### What to produce
The line containing "concrete inputs at which they hold. *)" marks the end, so write out exactly every line from the top of the entries below through that one.

### Records from a collection
(* ===== verification/RuntimeWitnesses.v ===== *)
(** * Concrete instances, continued

    Instances of the interfaces of the identity, security, workspace, network
    and startup parts, and, for each of their theorems with hypotheses,
    concrete inputs at which they hold. *)
From S2P Require Import Prelude Dict PyVal Effects PyPath PyStr PyBytes Json JsonLoad ExecModels Host.
From S2P Require Import Registry Continuity Core Inventory Config Keys Github Fabric Bootstrap.
From S2P Require Import Identity Security Workspaces CustomerZero.

(** ** Sessions *)
#[local] Instance r_identity : IdentityEnv := {
  id_clock n := (1000 * Z.of_nat n)%Z;
  local_offset := 0%Z;
  id_uuid n := pretty n;
  ed25519_verify _ _ _ := true }.
Definition r_key : string := "00000000000000000000000000000000000000000000000000000000000000ff".
Definition r_enroll : list session_op :=
  [SEnroll (OpBegin r_key "alice" "acme" "00" "01"); SEnroll (OpRegister "anny-1");
   SEnroll (OpPair "rt-1"); SEnroll OpActivate;
   SAttach "alice" "acme" "acc" "prj" "anny-1" "full" []; SDetach "SES-0"].
Definition r_sessions : SessionSt :=
  run_sessions "rt-1" r_enroll (mkSessions [] (new_enrollment None) 0).
Definition r_lease : SessionLease :=
  mkLease "SES-0" "alice" "acme" "acc" "prj" "anny-1" "rt-1" "full" [] 1000 3600001000 SL_CLOSED.
Lemma session_never_revived_witness :
  get_session "SES-0" r_sessions = Some r_lease /\
  exists l', get_session "SES-0" (run_sessions "rt-1"
      [SHeartbeat "SES-0" 60; SAttach "alice" "acme" "acc" "prj" "anny-1" "full" []; SCleanup]
      r_sessions) = Some l' /\ lease_active l' = false.
Proof.
  split; [vm_compute; reflexivity|].
  destruct (session_never_revived "rt-1" ltac:(intros m n; apply (inj pretty))
    r_enroll
    [SHeartbeat "SES-0" 60; SAttach "alice" "acme" "acc" "prj" "anny-1" "full" []; SCleanup]
    (new_enrollment None) "SES-0" r_lease ltac:(vm_compute; reflexivity)) as (l' & H1 & H2 & _).
  exists l'. split; [exact H1|]. apply H2. reflexivity.
Defined.

(** ** Authorization *)
Definition r_context : ExecutionContext :=
  mkExecContext "acme" "acc" "prj" "anny-1" "rt-1" "SES-0" "alice" "OP-1" "EXEC-1" 7
    (mkMoment true 0) (mkMoment true 1000000) (Some "w1") {["FILESYSTEM_READ"]}.
Definition r_ops : list store_op :=
  [AGrant "acme" "alice" "FILESYSTEM_READ" "w1" 7; AGrant "acme" "bob" "SHELL_EXECUTE" "*" 7; ASave;
   ARevoke "acme" "bob" "SHELL_EXECUTE" "*"; ALoad].
Lemma store_refines_witness :
  Forall op_colon_free r_ops /\
  store_check (foldl (fun s op => run_store op s) (mkStore [] None) r_ops) r_context
    "FILESYSTEM_READ" =
  spec_check (foldl (fun g op => spec_op op g) (∅, None) r_ops).1 "acme" "alice" "FILESYSTEM_READ"
    "w1" 7.
Proof.
  assert (Forall op_colon_free r_ops) as H by (repeat constructor).
  split; [exact H|].
  apply (store_refines r_ops r_context "FILESYSTEM_READ" H); reflexivity.
Defined.

Definition r_store : AuthStore :=
  store_grant "acme" "alice" "FILESYSTEM_READ" "w1" 7 (mkStore [] None).
Definition r_tools : dict string (SecureManifest * handler nat) :=
  [("filesystem.read", (mkSecureManifest "filesystem.read" ["FILESYSTEM_READ"] true "READ",
      fun _ _ n => (S n, Ok VNone)))].

(** ** Workspaces *)
Definition r_workspace : GovernedWorkspace :=
  mkGW "w1" "globex" "prj" ["carol"] "" "" WS_READY 7 "/ws/w1" "0" None.
Definition r_ws : WsSt := mkWsSt [("w1", r_workspace)] (mkHost ∅ 0).
Lemma workspace_isolation_witness :
  may_use r_context r_workspace = false /\
  (run_ws (fun _ => 0%Z) "/" r_context (WDelete "notes.txt") r_ws).1 = r_ws.
Proof.
  split; [reflexivity|].
  pose proof (workspace_isolation (fun _ => 0%Z) "/" r_context (WDelete "notes.txt") r_ws r_workspace
    ltac:(reflexivity) ltac:(reflexivity)) as H.
  unfold wp in H. destruct (run_ws _ _ _ _ _) as [s' r]. destruct H as [-> _]. reflexivity.
Defined.

(** ** GitHub *)
#[local] Instance r_floats : FloatOps := {
  float_repr _ := "0.0";
  float_sum l := foldl fadd (f_of_Z 0) l }.
Definition r_contents : dict string pyval :=
  [("encoding", VStr "base64"); ("content", VStr ("aGVs" +:+ String "010" "bG8=" +:+ String "010" ""))].
Definition r_raw : string := dumps false (VDict r_contents).
(** A server that answers every request with one file. *)
#[local] Instance r_network : Network := {
  net_floats := r_floats;
  net_errors _ := "Expecting value";
  urlopen _ _ := HttpBody 200 r_raw }.
Definition r_client : GitHubClient := mkClient (Some "token") None None.
Lemma get_file_round_trip_witness :
  json_loads r_raw = Ok (VDict r_contents) /\
  (get_file r_client "acme" "fabric" "README.md" None []).2 = Ok (VStr "hello").
Proof.
  split; [reflexivity|].
  pose proof (get_file_round_trip r_client "acme" "fabric" "README.md" None "token" [] r_raw
    r_contents "hello" 200 r_raw ltac:(reflexivity) ltac:(reflexivity) ltac:(vm_compute; reflexivity)
    ltac:(discriminate) ltac:(vm_compute; reflexivity) ltac:(reflexivity)) as H.
  unfold wp in H. destruct (get_file _ _ _ _ _ _) as [s' r].
  apply H. eexists. split; [reflexivity|]. split; vm_compute; reflexivity.
Defined.

(** ** Startup *)
#[local] Instance r_fabric : FabricEnv := {
  fabric_network := r_network;
  fabric_now sent := Z.of_nat (length sent);
  fabric_isoformat z := zstr z;
  latency_ms _ := f_of_Z 1;
  hmac_sha256 key message := "hmac:" +:+ message }.
#[local] Instance r_registry : RegistryIO := {
  reg_floats := r_floats;
  reg_errors _ := "Expecting value";
  reg_sha256 s := "sha:" +:+ s;
  reg_cwd := "/srv";
  write_fault _ := None;
  move_fault _ := None }.
#[local] Instance r_config : ConfigEnv := {
  environ _ := None; home := "/root"; platform_system := "Linux"; has_yaml := true }.
#[local] Instance r_boot : BootEnv := {
  boot_fabric := r_fabric;
  boot_registry := r_registry;
  boot_config := r_config;
  importable _ := true;
  boot_files := ∅;
  boot_cwd := "/srv";
  critical_order := CRITICAL_CAPABILITIES;
  format_ms _ := "1.0ms";
  boot_started := "0";
  boot_completed := "1" }.
Definition r_core : CoreSt :=
  mkCore STOPPED (VInt 0) None None (mkEngine [] [] 0 [] CLEAN None None [] 0 []) false None [] 0 [].
Definition r_time (n : nat) : string := zstr (Z.of_nat n).
Definition r_key_dir : KeyDir := mkKeyDir None None 0 [].
Lemma startup_never_ready_witness :
  gen_ready 0 r_core /\
  exists s' r, startup r_time "/d/records.jsonl" "/d/events.jsonl"
      (engine_resolve "/d" r_key_dir (Some r_client) None [] []) r_core = (s', r) /\
    co_generation s' = VInt 1 /\ (co_state s' = ADMIN_MODE \/ co_state s' = RS_ERROR).
Proof.
  assert (gen_ready 0 r_core) as H by (split; [reflexivity|]; split; reflexivity).
  split; [exact H|].
  pose proof (startup_never_ready r_time "/d/records.jsonl" "/d/events.jsonl" "/d" r_key_dir
    (Some r_client) None [] [] 0 r_core H) as W.
  destruct (wp_elim _ _ _ W) as (s' & r & E & W1 & W2). exists s', r.
  split; [exact E|]. split; [exact W1|]. destruct W2 as [[_ W2]|(e & _ & W2)].
  - left; exact W2.
  - right; exact W2.
Defined.

(** ** The customer-zero bootstrap on a local repository *)
Definition r_file (text : string) : node := File text 33188 (f_of_Z 0).
Definition r_dir : node := Dir 16877 0 (f_of_Z 0).
#[local] Instance r_cz : CzEnv := {
  cz_network := r_network;
  yaml_load s :=
    if s =s "state" then Ok (VDict [("schema_version", VInt 1)])
    else if s =s "mission" then Ok (VDict [("mission_id", VStr "M1"); ("status", VStr "ACTIVE");
        ("scope", VList [VDict [("id", VStr "T1"); ("status", VStr "OPEN")]])])
    else if s =s "action" then Ok (VDict [("action", VStr "go on")])
    else raise ValueError "not YAML";
  cz_files := {[ "/op" := r_dir; "/op/BOOTSTRAP.md" := r_file "contract";
    "/op/constitution" := r_dir; "/op/os" := r_dir; "/op/evidence" := r_dir;
    "/op/state/CURRENT_STATE.yaml" := r_file "state";
    "/op/state/CURRENT_MISSION.yaml" := r_file "mission";
    "/op/state/NEXT_ACTION.yaml" := r_file "action" ]};
  cz_cwd := "/srv";
  cz_clock n := f_of_Z (Z.of_nat n) }.
(** A complete local repository without blockers is CONSISTENT, its absent
    optional stages listed as such; the seven events are emitted. *)
Example local_bootstrap_consistent :
  let '(s, r) := resolve_canonical (mkProvider None (Some "/op") "CONTROLLED_TEST")
                   (mkCz None [] (Some (mkBus [] [])) [] 0) in
  exists res, r = Ok res /\ bo_status res = CONSISTENT /\ bo_blockers res = [] /\
    last (bo_stages_completed res) = Some "14.RELEVANT_DOMAIN_STATE:OPTIONAL_ABSENT" /\
    length (bo_stages_completed res) = 15 /\
    option_map (fun b => length (bus_history b)) (cz_bus s) = Some 7 /\ cz_sent s = [].
Proof. vm_compute. eexists. repeat split. Qed.
(** C3.  The run in which the code departs from the claim: the timer
    started at 0 ms is cleared at 500 ms (scroll back to 0.30), a new one is
    started at 600 ms (scroll to 0.50), but the timeout scheduled for the
    first timer still fires at 1000 ms and grants the permission, so that at
    1001 ms, 401 ms after the re-entry, scroll position 0.60 is handed out
    as Expand. *)
Theorem C3_stale_timeout_grants_expand_early :
  snd (run env0 staleTimeoutTrace (initialState dom0)) =
    [mkEmission 0 0.4 Float None; mkEmission 1 0.4 Float (Some 0%Z);
     mkEmission 500 0.3 Release (Some 0%Z); mkEmission 501 0.3 Release None;
     mkEmission 600 0.5 Fall None; mkEmission 601 0.5 Fall (Some 600%Z);
     mkEmission 1001 0.6 Expand (Some 600%Z)] /\
  (1001 - 600 < minFallDuration)%Z.
Proof.
  unfold staleTimeoutTrace, initialState. run_trace.
  split; [reflexivity|]. unfold minFallDuration. lia.
Qed.

(** *** The colour of the expanding square *)

Lemma normalizeProgress_bounds (current min max : R) :
  0 <= normalizeProgress current min max <= 1.
Proof.
  unfold normalizeProgress. split.
  - apply Rmin_glb; [lra | apply Rmax_l].
  - apply Rmin_l.
Qed.

Lemma easeOutQuint_bounds (x : R) : 0 <= x <= 1 -> 0 <= easeOutQuint x <= 1.
Proof.
  intros [H0 H1]. unfold easeOutQuint.
  assert (0 <= (1 - x) ^ 5) by (apply pow_le; lra).
  assert ((1 - x) ^ 5 <= 1 ^ 5) by (apply pow_incr; lra).
  rewrite pow1 in *. lra.
Qed.

Lemma easeOutQuint_mono (x y : R) :
  0 <= x -> x <= y -> y <= 1 -> easeOutQuint x <= easeOutQuint y.
Proof.
  intros H0 Hxy H1. unfold easeOutQuint.
  assert ((1 - y) ^ 5 <= (1 - x) ^ 5) by (apply pow_incr; lra). lra.
Qed.

(** The background colour that the expansion branch leaves on the square. *)
Lemma expansionWrites_backgroundColor (i : Inputs) (p : R) (d : Dom)
    (sq : SquareStyle) :
  square d = Some sq ->
  exists sq', square (expansionWrites i p d) = Some sq' /\
              backgroundColor sq' =
              rgb (Rmax 0 (255 * (1 - easeOutQuint p))) 0 0.
Proof.
  intros E. destruct d as [sq0 vc v sl]. simpl in E. subst sq0.
  eexists. split; reflexivity.
Qed.

(** C6.  In a render of the Expand or Final stage (stage 5 or 6 with the
    expand permission) the square's background colour is
    [rgb(255 * (1 - e), 0, 0)], [e] being the eased expansion progress, which
    lies in [0, 1]; green and blue are 0; and since the easing is monotone,
    a larger raw progress gives a red channel that is no larger, from 255 at
    progress 0 down to 0 at progress 1. *)
Theorem C6_expand_colour_red_to_black
    (i : Inputs) (d : Dom) (sq : SquareStyle) (p1 p2 : R) :
  square d = Some sq ->
  in_animationStage i = Expand \/ in_animationStage i = Final ->
  in_canExpand i = true ->
  0 <= p1 -> p1 <= p2 -> p2 <= 1 ->
  let e := easeOutQuint (expansionProgressOf i) in
  (exists sq', square (out_dom (calculateStages i d)) = Some sq' /\
               backgroundColor sq' = rgb (255 * (1 - e)) 0 0) /\
  0 <= e <= 1 /\
  255 * (1 - easeOutQuint p2) <= 255 * (1 - easeOutQuint p1) /\
  255 * (1 - easeOutQuint 0) = 255 /\ 255 * (1 - easeOutQuint 1) = 0.
Proof.
  intros E Hstage Hce H0 H12 H1 e.
  assert (He : 0 <= e <= 1).
  { unfold e, expansionProgressOf. apply easeOutQuint_bounds.
    destruct (Nat.eqb _ 5); apply normalizeProgress_bounds. }
  split; [|split; [exact He|split; [|split]]].
  - destruct d as [sq0 vc v sl]. simpl in E. subst sq0.
    clear He. subst e. unfold expansionProgressOf.
    destruct i as [s ce stg prev sc w h now].
    cbn [in_animationStage in_canExpand in_interpolatedScroll] in *.
    subst ce.
    destruct Hstage as [Hs|Hs]; subst stg;
      (eexists; split; [reflexivity|]);
      cbn [backgroundColor setTransform setBackgroundColor Nat.eqb Expand Final];
      f_equal; apply Rmax_right;
      match goal with
      | |- 0 <= 255 * (1 - easeOutQuint ?p) =>
        assert (0 <= easeOutQuint p <= 1)
          by (apply easeOutQuint_bounds; apply normalizeProgress_bounds); lra
      end.
  - pose proof (easeOutQuint_mono p1 p2 H0 H12 H1). lra.
  - unfold easeOutQuint. lra.
  - unfold easeOutQuint. lra.
Qed.

Lemma C6_expand_colour_witness :
  square mountedDom = Some mountedSquare /\
  (in_animationStage expandInputs = Expand \/
   in_animationStage expandInputs = Final) /\
  in_canExpand expandInputs = true /\
  0 <= 0.25 /\ 0.25 <= 0.75 /\ 0.75 <= 1 /\
  255 * (1 - easeOutQuint 0.75) <= 255 * (1 - easeOutQuint 0.25).
Proof.
  assert (H0 : 0 <= 0.25) by lra.
  assert (H12 : 0.25 <= 0.75) by lra.
  assert (H1 : 0.75 <= 1) by lra.
  split; [reflexivity|]. split; [left; reflexivity|]. split; [reflexivity|].
  split; [exact H0|]. split; [exact H12|]. split; [exact H1|].
  exact (proj1 (proj2 (proj2
    (C6_expand_colour_red_to_black expandInputs mountedDom mountedSquare
       0.25 0.75 eq_refl (or_introl eq_refl) eq_refl H0 H12 H1)))).
Defined.

(** *** Repeating the per-frame computations *)

Lemma calculateStages_idempotent (i : Inputs) (d : Dom) :
  out_dom (calculateStages i (out_dom (calculateStages i d))) =
  out_dom (calculateStages i d).
Proof.
  destruct i as [s ce stg prev sc w h now].
  destruct d as [[sq|] [vc|] [v|] [sl|]];
  destruct ce;
  destruct stg as [|[|[|[|[|[|[|n]]]]]]];
  reflexivity.
Qed.

Lemma animateEffects_idempotent_outside_fall (stage : nat) (now : Z) (d : Dom) :
  stage <> Fall ->
  animateEffects stage now (animateEffects stage now d) =
  animateEffects stage now d.
Proof.
  intros Hs. unfold animateEffects.
  destruct (Nat.eqb stage 3) eqn:E3.
  - destruct d as [[sq|] vc v sl]; reflexivity.
  - destruct (Nat.eqb stage 4) eqn:E4; [|reflexivity].
    apply Nat.eqb_eq in E4. contradiction.
Qed.

(** C7, as the code has it: the style writes of
    [calculateStages] are a function of what the render captured, the
    viewport and the clock, and writing them twice is the same as writing
    them once; one run of the frame callback [animateEffects] is repeatable
    in every stage but Fall (in the Fall stage it reads back the rotation it
    finds on the element and adds to it). *)
Theorem C7_style_writes_repeatable_outside_fall_frame
    (i : Inputs) (stage : nat) (now : Z) (d : Dom) :
  stage <> Fall ->
  out_dom (calculateStages i (out_dom (calculateStages i d))) =
  out_dom (calculateStages i d) /\
  animateEffects stage now (animateEffects stage now d) =
  animateEffects stage now d.
Proof.
  intros Hs. split.
  - apply calculateStages_idempotent.
  - apply animateEffects_idempotent_outside_fall. exact Hs.
Qed.

Lemma C7_style_writes_witness :
  Float <> Fall /\
  animateEffects Float 200 (animateEffects Float 200 mountedDom) =
  animateEffects Float 200 mountedDom.
Proof.
  assert (H : Float <> Fall) by discriminate.
  split; [exact H|].
  exact (proj2 (C7_style_writes_repeatable_outside_fall_frame
                  fallInputs Float 200 mountedDom H)).
Defined.

(** The rotation left on the square by the render [fallInputs]. *)
Lemma fallingDom_square :
  exists sq, square fallingDom = Some sq /\
             transform sq = Rotate (1 * (8 * sin (0.95 * PI))).
Proof.
  unfold fallingDom, calculateStages, fallInputs, mountedDom.
  cbn [square in_animationStage in_canExpand in_interpolatedScroll
       Nat.leb Nat.eqb Nat.ltb andb orb out_dom].
  unfold fallWrites.
  cbn [in_canExpand in_interpolatedScroll in_previousScrollProgress].
  rewrite displayFallProgress_half.
  rdecide. eexists. split; reflexivity.
Qed.

(** In the Fall stage two runs of the frame callback at the same instant
    leave two different rotations on the square. *)
Lemma C7_counterexample_fall_frame_accumulates :
  animateEffects Fall 200 (animateEffects Fall 200 fallingDom) <>
  animateEffects Fall 200 fallingDom.
Proof.
  destruct fallingDom_square as (sq & E & Et).
  assert (Hr : 0 < 1 * (8 * sin (0.95 * PI))).
  { pose proof PI_RGT_0.
    assert (0 < sin (0.95 * PI)) by (apply sin_gt_0; lra). lra. }
  set (r := 1 * (8 * sin (0.95 * PI))) in *.
  assert (Hd : 0 < sin (IZR 200 / 200) * 1.5 * 0.1).
  { replace (IZR 200 / 200) with 1 by lra.
    assert (0 < sin 1) by (apply sin_pos_tech; lra). lra. }
  set (delta := sin (IZR 200 / 200) * 1.5 * 0.1) in *.
  assert (Hp : forall x, 0 < x -> x <= parsedRotation x).
  { intros x Hx. unfold parsedRotation.
    destruct (Req_dec_T (frac_part x) 0); lra. }
  destruct (square fallingDom) as [sq0|] eqn:Esq; [|discriminate].
  injection E as ->.
  destruct fallingDom as [sqo vc v sl]. cbn [square] in Esq. subst sqo.
  unfold animateEffects. cbn [Nat.eqb Fall square onSquare option_map].
  rewrite Et. cbn [square onSquare option_map transform setTransform].
  fold delta. intros Heq.
  injection Heq as Heq.
  pose proof (Hp r Hr).
  pose proof (Hp (parsedRotation r + delta) ltac:(lra)). lra.
Qed.

End LogoProofs.

(** ** The particle field *)

Module ParticlesProofs.
Import Browser ParticlesCanvas.

(** The boundary handling on one coordinate. *)
Lemma wrap_bounds (v limit : R) :
  0 <= limit ->
  let v1 := if v <? 0 then limit else v in
  let v2 := if v1 >? limit then 0 else v1 in
  0 <= v2 <= limit.
Proof.
  intros Hl. cbv zeta. rcompare; lra.
Qed.
(** Two canonical sequences of the same value are the same sequence. *)
Lemma canonical_unique a b :
  canonical a -> canonical b -> value a = value b -> a = b.
Proof.
  revert b. induction a as [|d a IH]; intros b Ha Hb E.
  - symmetry. apply canonical_value_zero; [assumption|]. rewrite <- E. reflexivity.
  - destruct b as [|e b].
    + apply canonical_value_zero; assumption.
    + apply canonical_cons in Ha. destruct Ha as (Hd & Ha & _).
      apply canonical_cons in Hb. destruct Hb as (He & Hb & _).
      cbn [value] in E. unfold digit in Hd, He.
      assert (d = e) by lia. subst e.
      f_equal. apply IH; try assumption. lia.
Qed.

(** ** Vector accesses *)

Lemma nth_guard (vi : list Z) i :
  (if (i <? length vi)%nat then nth i vi 0 else 0) = nth i vi 0.
Proof.
  destruct (Nat.ltb_spec i (length vi)) as [H|H]; [reflexivity|].
  symmetry. apply nth_overflow, H.
Qed.

Lemma length_update v i d : length (update v i d) = length v.
Proof.
  revert i. induction v as [|e v IH]; intros i; [reflexivity|].
  destruct i; cbn [update length]; [reflexivity|]. rewrite IH. reflexivity.
Qed.

Lemma update_snoc v e d : update (v ++ [e]) (length v) d = v ++ [d].
Proof.
  induction v as [|x v IH]; [reflexivity|].
  cbn [app length update]. rewrite IH. reflexivity.
Qed.

Lemma value_update v i d :
  (i < length v)%nat ->
  value (update v i d) = value v + pow10 i * (d - nth i v 0).
Proof.
  revert i. induction v as [|e v IH]; intros i Hi; cbn [length] in Hi; [lia|].
  destruct i as [|i]; cbn [update value nth].
  - rewrite pow10_0. ring.
  - rewrite IH by lia. rewrite pow10_S. ring.
Qed.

### Answer to the problem
(* ===== verification/RuntimeWitnesses.v ===== *)
(** * Concrete instances, continued

    Instances of the interfaces of the identity, security, workspace, network
    and startup parts, and, for each of their theorems with hypotheses,
    concrete inputs at which they hold. *)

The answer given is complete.